## What the exercise asks:
Would you repeat exactly the part of the listing below that runs from the line containing "(nat * vars)" down to the line containing "Ok (finish v b).", inclusive, and nothing else?
-=-=-
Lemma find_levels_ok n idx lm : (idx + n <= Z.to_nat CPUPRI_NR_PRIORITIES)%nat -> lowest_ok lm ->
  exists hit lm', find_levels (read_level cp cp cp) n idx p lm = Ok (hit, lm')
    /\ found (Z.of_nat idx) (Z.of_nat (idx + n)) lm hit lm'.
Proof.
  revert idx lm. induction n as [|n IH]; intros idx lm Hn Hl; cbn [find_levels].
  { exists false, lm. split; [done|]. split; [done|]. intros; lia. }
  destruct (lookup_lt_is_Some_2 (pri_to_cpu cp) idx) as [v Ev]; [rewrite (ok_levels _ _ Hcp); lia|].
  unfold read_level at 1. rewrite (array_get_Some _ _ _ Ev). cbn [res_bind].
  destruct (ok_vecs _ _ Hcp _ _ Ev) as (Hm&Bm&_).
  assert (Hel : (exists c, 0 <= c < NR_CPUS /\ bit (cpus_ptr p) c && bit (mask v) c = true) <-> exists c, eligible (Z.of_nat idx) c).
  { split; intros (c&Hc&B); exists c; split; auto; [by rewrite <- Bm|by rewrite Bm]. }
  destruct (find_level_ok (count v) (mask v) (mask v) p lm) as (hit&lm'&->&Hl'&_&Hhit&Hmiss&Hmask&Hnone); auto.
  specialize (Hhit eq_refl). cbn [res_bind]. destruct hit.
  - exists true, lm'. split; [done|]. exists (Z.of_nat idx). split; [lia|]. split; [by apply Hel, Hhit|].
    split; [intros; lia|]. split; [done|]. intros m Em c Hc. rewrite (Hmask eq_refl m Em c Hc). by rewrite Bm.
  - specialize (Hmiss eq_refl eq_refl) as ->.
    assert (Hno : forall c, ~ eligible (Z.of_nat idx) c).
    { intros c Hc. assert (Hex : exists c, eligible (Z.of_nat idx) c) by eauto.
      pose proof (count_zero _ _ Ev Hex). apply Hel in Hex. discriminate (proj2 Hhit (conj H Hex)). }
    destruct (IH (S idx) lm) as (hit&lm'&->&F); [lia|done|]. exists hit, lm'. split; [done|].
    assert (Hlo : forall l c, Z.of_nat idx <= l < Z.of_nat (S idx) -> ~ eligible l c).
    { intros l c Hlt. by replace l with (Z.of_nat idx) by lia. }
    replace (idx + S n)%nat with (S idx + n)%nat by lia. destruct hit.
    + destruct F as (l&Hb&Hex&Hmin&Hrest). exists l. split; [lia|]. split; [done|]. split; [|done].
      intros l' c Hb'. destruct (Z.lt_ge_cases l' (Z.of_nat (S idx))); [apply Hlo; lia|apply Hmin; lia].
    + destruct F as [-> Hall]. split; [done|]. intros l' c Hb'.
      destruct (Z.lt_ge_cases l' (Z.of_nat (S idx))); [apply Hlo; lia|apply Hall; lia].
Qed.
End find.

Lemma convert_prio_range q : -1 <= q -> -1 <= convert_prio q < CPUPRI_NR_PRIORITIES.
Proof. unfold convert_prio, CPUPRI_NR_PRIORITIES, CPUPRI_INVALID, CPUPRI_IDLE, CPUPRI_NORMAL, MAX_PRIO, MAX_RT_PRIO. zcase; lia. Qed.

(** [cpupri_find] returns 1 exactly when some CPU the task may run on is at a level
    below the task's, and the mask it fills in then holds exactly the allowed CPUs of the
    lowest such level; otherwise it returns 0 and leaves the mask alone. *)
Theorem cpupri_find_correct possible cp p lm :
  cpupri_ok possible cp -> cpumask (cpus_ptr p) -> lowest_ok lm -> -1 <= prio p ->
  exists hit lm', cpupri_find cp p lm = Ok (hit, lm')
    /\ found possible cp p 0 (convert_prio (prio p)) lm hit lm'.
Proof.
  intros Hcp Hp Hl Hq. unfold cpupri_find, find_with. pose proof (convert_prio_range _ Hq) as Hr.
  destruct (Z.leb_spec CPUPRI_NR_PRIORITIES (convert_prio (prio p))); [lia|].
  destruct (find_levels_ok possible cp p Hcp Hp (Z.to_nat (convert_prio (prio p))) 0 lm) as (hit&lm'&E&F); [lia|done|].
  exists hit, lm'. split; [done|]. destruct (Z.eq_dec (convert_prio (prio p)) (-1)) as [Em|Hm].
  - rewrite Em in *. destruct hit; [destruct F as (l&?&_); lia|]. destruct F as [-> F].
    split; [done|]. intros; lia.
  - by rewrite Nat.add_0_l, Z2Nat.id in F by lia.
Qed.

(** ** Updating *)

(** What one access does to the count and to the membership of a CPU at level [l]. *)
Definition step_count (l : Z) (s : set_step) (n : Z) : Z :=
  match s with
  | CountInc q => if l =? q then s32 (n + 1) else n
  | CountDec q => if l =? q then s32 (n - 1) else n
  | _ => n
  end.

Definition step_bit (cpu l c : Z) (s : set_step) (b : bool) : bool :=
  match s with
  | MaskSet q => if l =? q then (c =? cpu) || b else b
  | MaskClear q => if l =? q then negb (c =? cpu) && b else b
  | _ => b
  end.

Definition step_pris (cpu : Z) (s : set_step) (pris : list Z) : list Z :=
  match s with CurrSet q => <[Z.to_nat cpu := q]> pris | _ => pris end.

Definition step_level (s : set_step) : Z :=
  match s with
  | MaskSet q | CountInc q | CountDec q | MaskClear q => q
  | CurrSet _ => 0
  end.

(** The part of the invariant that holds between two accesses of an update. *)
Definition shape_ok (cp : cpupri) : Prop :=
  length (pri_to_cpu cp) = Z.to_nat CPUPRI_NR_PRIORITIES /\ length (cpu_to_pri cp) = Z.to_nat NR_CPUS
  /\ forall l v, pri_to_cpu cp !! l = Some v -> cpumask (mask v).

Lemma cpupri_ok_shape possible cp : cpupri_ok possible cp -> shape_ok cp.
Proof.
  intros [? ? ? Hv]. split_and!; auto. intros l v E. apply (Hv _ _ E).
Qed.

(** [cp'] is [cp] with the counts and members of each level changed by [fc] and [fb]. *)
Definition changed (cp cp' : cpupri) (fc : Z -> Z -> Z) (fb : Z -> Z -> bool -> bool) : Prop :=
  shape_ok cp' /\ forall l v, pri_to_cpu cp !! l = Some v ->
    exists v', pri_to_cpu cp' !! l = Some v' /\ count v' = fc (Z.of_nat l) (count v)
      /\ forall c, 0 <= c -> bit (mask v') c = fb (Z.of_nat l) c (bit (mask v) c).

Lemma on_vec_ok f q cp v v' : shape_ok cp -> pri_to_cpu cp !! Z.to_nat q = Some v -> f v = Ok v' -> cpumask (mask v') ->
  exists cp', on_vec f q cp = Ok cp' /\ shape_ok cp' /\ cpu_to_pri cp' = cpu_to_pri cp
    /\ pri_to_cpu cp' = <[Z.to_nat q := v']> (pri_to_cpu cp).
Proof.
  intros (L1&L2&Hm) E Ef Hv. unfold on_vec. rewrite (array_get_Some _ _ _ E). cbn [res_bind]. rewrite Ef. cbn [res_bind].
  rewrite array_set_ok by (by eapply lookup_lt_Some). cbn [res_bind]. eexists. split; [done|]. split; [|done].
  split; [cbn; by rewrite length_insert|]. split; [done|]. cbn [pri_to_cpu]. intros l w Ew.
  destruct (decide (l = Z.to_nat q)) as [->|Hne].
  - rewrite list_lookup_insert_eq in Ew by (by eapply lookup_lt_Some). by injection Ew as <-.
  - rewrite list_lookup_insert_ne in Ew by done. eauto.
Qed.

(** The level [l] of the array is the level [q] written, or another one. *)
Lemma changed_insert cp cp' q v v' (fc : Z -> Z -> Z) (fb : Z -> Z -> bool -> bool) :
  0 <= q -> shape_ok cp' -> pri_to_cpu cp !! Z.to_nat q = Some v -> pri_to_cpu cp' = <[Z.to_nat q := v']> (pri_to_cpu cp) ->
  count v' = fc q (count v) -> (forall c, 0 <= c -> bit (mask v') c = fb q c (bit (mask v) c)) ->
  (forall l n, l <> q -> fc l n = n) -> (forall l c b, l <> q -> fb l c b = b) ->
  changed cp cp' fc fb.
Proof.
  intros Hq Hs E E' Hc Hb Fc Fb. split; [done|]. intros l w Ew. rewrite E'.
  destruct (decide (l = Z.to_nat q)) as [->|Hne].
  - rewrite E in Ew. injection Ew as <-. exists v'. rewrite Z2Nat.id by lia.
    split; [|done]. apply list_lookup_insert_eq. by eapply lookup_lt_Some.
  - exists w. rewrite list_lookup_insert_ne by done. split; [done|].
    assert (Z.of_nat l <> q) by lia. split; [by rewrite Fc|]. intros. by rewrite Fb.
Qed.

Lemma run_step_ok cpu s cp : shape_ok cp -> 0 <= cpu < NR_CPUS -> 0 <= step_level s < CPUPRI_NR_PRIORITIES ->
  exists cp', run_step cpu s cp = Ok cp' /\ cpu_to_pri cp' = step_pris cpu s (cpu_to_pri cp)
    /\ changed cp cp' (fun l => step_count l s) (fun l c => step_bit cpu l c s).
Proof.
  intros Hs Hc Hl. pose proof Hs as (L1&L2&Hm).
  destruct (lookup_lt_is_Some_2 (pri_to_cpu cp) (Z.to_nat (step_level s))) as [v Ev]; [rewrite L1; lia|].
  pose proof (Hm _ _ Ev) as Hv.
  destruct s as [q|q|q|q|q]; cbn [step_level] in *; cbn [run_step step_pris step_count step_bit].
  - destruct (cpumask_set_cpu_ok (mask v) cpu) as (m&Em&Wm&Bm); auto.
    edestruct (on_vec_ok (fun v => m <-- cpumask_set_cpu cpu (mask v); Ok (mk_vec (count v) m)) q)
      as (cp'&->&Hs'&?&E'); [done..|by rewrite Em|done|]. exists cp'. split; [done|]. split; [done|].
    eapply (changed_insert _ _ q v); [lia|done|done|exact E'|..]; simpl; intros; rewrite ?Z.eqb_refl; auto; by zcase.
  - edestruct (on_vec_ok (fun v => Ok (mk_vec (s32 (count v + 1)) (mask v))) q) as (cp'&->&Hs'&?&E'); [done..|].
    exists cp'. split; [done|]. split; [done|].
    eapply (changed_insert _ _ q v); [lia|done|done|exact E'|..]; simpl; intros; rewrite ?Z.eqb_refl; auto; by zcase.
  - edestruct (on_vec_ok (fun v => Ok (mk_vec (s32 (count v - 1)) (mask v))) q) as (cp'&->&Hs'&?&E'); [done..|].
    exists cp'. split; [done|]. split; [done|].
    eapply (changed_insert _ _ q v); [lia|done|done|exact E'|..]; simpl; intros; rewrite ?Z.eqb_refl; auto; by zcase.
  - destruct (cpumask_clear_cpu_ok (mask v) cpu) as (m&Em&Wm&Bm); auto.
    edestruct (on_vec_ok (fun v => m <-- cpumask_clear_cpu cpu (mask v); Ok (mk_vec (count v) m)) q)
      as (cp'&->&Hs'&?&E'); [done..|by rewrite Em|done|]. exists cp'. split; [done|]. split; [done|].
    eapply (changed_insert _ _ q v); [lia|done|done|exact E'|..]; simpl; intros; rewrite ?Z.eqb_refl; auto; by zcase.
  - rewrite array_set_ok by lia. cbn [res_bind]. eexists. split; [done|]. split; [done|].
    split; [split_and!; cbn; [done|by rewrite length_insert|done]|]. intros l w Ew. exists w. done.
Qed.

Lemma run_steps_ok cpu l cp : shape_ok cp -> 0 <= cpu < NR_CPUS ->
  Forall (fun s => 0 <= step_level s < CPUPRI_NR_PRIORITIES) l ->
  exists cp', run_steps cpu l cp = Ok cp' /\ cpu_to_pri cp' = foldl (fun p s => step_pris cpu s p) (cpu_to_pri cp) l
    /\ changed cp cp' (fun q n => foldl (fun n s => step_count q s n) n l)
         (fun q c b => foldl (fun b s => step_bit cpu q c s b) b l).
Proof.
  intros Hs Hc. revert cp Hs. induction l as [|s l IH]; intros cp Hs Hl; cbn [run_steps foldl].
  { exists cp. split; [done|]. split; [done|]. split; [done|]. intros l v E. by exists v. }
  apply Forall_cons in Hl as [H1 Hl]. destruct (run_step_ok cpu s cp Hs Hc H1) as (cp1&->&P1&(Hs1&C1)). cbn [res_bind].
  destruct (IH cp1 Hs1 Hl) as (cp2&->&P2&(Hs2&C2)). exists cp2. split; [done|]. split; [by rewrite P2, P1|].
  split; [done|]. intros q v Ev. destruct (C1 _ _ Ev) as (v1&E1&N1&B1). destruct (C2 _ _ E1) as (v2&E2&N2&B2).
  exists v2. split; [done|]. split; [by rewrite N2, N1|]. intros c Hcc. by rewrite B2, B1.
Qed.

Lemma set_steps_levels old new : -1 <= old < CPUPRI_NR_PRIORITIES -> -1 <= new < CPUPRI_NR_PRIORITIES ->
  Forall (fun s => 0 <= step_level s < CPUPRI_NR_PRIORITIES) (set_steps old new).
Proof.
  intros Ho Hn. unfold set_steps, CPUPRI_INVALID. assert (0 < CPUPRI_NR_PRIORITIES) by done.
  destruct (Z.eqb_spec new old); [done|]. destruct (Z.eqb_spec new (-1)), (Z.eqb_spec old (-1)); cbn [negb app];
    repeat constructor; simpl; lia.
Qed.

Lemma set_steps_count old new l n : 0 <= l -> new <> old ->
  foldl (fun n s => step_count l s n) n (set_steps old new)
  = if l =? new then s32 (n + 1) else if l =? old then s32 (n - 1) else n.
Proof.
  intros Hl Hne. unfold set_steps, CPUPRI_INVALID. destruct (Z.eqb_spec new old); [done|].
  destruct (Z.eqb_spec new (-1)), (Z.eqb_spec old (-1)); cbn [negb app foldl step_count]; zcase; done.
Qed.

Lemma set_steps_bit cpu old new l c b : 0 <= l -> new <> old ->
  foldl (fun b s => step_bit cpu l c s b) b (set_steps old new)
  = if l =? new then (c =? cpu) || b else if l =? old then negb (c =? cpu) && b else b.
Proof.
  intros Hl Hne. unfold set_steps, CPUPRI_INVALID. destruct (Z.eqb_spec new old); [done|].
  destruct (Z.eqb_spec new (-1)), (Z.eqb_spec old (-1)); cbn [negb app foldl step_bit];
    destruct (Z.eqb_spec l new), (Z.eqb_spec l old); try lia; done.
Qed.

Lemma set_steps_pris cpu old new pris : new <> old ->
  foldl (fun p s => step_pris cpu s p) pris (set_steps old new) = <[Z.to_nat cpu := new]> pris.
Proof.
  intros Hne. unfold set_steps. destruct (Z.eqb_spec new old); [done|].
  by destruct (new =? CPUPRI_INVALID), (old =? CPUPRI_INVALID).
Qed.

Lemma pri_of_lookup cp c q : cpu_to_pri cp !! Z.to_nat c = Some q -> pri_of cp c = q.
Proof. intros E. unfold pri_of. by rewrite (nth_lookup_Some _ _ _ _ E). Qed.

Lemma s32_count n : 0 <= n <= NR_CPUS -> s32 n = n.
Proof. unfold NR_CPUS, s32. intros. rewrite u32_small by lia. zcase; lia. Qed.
-=-=-
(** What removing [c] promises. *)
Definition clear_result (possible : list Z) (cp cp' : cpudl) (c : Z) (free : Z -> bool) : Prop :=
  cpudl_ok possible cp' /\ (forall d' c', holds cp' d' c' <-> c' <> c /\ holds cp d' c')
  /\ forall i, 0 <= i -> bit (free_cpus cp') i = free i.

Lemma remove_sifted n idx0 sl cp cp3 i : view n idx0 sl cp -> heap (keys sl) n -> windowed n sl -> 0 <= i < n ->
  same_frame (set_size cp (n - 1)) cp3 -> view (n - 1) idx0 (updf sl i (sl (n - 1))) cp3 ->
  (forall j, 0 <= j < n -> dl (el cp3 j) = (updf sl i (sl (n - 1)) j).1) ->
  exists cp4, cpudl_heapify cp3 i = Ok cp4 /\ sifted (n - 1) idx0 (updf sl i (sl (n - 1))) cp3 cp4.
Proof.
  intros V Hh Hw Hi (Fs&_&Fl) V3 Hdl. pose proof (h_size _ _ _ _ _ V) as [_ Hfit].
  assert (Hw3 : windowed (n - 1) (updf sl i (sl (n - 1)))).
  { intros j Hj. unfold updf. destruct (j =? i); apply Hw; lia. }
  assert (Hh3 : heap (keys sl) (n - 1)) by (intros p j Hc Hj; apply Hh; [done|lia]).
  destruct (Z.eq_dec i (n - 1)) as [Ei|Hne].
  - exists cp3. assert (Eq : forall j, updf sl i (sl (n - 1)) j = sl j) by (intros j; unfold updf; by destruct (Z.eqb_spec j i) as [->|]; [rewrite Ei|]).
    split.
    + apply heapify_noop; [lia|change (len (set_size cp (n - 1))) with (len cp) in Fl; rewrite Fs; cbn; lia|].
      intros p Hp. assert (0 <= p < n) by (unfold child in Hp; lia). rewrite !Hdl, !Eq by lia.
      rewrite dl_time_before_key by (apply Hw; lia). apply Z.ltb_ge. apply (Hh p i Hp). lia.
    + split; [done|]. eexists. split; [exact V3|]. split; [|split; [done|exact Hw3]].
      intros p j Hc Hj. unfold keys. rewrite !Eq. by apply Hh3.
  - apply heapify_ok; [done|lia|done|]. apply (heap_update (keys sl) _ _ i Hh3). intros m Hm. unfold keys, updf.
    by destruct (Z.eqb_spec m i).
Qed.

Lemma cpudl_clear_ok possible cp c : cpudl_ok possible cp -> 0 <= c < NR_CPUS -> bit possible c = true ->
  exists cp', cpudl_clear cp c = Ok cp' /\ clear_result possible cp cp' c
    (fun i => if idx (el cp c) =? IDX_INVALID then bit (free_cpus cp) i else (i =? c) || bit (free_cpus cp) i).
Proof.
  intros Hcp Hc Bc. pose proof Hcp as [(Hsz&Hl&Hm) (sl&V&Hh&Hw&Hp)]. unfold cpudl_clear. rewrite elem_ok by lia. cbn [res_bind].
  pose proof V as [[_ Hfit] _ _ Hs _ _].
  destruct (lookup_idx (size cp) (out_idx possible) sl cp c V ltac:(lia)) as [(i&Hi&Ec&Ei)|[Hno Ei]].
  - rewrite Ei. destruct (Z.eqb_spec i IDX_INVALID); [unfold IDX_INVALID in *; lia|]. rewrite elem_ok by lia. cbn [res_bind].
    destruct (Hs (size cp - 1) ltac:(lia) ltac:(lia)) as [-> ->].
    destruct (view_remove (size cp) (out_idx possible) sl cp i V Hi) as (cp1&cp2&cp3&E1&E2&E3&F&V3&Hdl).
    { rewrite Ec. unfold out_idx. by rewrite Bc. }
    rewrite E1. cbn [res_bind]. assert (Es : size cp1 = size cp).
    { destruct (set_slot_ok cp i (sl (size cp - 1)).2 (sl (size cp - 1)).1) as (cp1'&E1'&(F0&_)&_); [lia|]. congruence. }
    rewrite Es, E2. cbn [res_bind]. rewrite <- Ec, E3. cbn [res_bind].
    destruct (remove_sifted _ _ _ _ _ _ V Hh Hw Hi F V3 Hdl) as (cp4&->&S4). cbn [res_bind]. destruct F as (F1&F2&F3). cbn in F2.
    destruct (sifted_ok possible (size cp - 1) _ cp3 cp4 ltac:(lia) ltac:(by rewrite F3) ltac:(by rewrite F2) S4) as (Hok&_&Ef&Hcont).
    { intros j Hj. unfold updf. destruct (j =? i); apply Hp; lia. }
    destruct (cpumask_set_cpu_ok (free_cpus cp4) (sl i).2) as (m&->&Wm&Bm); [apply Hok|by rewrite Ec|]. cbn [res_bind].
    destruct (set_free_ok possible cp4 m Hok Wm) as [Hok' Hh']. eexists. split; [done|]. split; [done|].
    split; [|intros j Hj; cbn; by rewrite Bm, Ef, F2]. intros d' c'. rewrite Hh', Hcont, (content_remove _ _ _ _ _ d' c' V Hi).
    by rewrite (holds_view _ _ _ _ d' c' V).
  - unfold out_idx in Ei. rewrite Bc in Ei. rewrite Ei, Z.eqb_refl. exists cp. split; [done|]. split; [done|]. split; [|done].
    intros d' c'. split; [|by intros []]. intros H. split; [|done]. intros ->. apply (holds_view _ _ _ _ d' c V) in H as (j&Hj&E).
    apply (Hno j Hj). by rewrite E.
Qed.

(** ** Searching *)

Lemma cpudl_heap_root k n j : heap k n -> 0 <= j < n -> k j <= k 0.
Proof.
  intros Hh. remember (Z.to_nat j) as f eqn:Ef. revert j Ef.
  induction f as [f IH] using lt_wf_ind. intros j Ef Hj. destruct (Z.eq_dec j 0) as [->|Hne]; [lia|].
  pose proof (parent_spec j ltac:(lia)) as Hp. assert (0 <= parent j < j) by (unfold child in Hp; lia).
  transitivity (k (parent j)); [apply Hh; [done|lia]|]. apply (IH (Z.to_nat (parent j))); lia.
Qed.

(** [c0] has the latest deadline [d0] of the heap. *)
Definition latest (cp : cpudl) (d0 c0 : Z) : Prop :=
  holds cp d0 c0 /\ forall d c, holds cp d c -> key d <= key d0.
-=-=-
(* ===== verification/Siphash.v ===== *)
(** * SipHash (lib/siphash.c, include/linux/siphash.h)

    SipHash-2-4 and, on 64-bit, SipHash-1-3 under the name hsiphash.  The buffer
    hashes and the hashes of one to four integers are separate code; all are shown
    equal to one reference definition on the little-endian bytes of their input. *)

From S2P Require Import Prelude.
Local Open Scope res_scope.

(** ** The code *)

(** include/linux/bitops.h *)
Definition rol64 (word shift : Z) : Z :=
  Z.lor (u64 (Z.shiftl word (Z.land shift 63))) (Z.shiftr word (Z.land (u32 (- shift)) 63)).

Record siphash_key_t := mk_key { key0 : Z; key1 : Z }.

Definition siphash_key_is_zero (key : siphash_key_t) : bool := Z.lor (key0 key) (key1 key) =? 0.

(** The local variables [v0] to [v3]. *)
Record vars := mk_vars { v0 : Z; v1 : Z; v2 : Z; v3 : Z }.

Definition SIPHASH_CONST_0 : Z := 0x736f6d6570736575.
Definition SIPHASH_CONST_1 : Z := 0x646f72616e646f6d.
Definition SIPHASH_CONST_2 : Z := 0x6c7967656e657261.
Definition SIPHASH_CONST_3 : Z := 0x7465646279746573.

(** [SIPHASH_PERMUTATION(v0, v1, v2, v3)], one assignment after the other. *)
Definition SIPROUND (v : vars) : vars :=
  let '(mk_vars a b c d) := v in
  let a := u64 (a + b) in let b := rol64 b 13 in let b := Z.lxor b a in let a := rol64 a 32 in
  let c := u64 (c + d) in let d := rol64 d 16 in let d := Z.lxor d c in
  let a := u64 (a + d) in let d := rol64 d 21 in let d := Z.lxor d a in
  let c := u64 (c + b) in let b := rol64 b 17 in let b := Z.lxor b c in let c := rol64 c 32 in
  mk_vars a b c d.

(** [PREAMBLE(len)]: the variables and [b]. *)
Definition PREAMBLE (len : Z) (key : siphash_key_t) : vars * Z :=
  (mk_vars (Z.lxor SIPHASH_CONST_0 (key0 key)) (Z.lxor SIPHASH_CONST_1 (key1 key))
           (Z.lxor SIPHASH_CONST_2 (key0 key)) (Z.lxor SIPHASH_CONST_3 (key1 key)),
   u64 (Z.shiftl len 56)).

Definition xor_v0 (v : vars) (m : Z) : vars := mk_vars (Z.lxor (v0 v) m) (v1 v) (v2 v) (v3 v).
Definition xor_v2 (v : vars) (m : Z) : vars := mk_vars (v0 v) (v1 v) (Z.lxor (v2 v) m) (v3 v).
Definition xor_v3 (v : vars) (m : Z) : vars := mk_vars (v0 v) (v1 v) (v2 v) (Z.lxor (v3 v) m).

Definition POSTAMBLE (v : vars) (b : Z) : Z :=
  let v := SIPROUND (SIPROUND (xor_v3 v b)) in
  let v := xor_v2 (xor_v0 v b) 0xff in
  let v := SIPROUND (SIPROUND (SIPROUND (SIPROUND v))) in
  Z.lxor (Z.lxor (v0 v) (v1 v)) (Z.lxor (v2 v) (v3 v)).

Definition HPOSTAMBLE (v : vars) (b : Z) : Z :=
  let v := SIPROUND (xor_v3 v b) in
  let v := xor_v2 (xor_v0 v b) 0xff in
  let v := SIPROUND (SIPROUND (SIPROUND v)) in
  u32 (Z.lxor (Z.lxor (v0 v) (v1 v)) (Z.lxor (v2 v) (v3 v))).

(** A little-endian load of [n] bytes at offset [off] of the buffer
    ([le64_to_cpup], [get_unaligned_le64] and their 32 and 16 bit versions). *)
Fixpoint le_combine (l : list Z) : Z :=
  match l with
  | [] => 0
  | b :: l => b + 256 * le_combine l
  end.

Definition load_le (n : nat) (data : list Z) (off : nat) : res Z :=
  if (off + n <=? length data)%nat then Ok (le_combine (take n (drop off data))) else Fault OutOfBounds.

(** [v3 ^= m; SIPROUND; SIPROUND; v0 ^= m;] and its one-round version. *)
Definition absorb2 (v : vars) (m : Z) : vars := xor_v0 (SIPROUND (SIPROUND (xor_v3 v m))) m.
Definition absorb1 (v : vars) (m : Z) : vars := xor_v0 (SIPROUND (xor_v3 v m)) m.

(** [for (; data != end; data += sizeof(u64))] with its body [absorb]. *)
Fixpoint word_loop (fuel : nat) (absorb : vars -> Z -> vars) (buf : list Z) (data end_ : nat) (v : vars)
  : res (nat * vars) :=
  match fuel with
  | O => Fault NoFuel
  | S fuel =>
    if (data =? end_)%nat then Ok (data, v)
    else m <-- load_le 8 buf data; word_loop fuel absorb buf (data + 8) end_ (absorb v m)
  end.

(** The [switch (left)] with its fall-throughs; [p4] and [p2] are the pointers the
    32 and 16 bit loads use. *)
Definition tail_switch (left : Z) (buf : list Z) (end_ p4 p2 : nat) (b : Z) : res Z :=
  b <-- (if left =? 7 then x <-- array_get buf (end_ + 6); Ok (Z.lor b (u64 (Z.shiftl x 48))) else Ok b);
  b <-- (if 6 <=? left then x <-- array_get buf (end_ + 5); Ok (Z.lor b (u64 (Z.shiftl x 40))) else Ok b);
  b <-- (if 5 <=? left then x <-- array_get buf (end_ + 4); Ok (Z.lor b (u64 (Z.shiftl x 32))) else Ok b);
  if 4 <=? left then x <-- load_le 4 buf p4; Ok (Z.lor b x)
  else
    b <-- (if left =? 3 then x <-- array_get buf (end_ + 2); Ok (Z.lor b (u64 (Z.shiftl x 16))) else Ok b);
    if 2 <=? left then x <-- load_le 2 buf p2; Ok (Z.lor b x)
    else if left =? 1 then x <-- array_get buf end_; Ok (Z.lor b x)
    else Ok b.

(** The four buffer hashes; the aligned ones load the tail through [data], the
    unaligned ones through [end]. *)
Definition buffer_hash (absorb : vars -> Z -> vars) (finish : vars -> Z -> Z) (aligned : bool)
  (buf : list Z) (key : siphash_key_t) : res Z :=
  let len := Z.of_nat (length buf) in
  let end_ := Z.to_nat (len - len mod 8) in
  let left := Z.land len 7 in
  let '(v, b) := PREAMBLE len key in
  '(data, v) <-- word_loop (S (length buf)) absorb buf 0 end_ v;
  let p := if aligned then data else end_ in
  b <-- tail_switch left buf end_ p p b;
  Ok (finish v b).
-=-=-
## Solution to this exercise:
  : res (nat * vars) :=
  match fuel with
  | O => Fault NoFuel
  | S fuel =>
    if (data =? end_)%nat then Ok (data, v)
    else m <-- load_le 8 buf data; word_loop fuel absorb buf (data + 8) end_ (absorb v m)
  end.

(** The [switch (left)] with its fall-throughs; [p4] and [p2] are the pointers the
    32 and 16 bit loads use. *)
Definition tail_switch (left : Z) (buf : list Z) (end_ p4 p2 : nat) (b : Z) : res Z :=
  b <-- (if left =? 7 then x <-- array_get buf (end_ + 6); Ok (Z.lor b (u64 (Z.shiftl x 48))) else Ok b);
  b <-- (if 6 <=? left then x <-- array_get buf (end_ + 5); Ok (Z.lor b (u64 (Z.shiftl x 40))) else Ok b);
  b <-- (if 5 <=? left then x <-- array_get buf (end_ + 4); Ok (Z.lor b (u64 (Z.shiftl x 32))) else Ok b);
  if 4 <=? left then x <-- load_le 4 buf p4; Ok (Z.lor b x)
  else
    b <-- (if left =? 3 then x <-- array_get buf (end_ + 2); Ok (Z.lor b (u64 (Z.shiftl x 16))) else Ok b);
    if 2 <=? left then x <-- load_le 2 buf p2; Ok (Z.lor b x)
    else if left =? 1 then x <-- array_get buf end_; Ok (Z.lor b x)
    else Ok b.

(** The four buffer hashes; the aligned ones load the tail through [data], the
    unaligned ones through [end]. *)
Definition buffer_hash (absorb : vars -> Z -> vars) (finish : vars -> Z -> Z) (aligned : bool)
  (buf : list Z) (key : siphash_key_t) : res Z :=
  let len := Z.of_nat (length buf) in
  let end_ := Z.to_nat (len - len mod 8) in
  let left := Z.land len 7 in
  let '(v, b) := PREAMBLE len key in
  '(data, v) <-- word_loop (S (length buf)) absorb buf 0 end_ v;
  let p := if aligned then data else end_ in
  b <-- tail_switch left buf end_ p p b;
  Ok (finish v b).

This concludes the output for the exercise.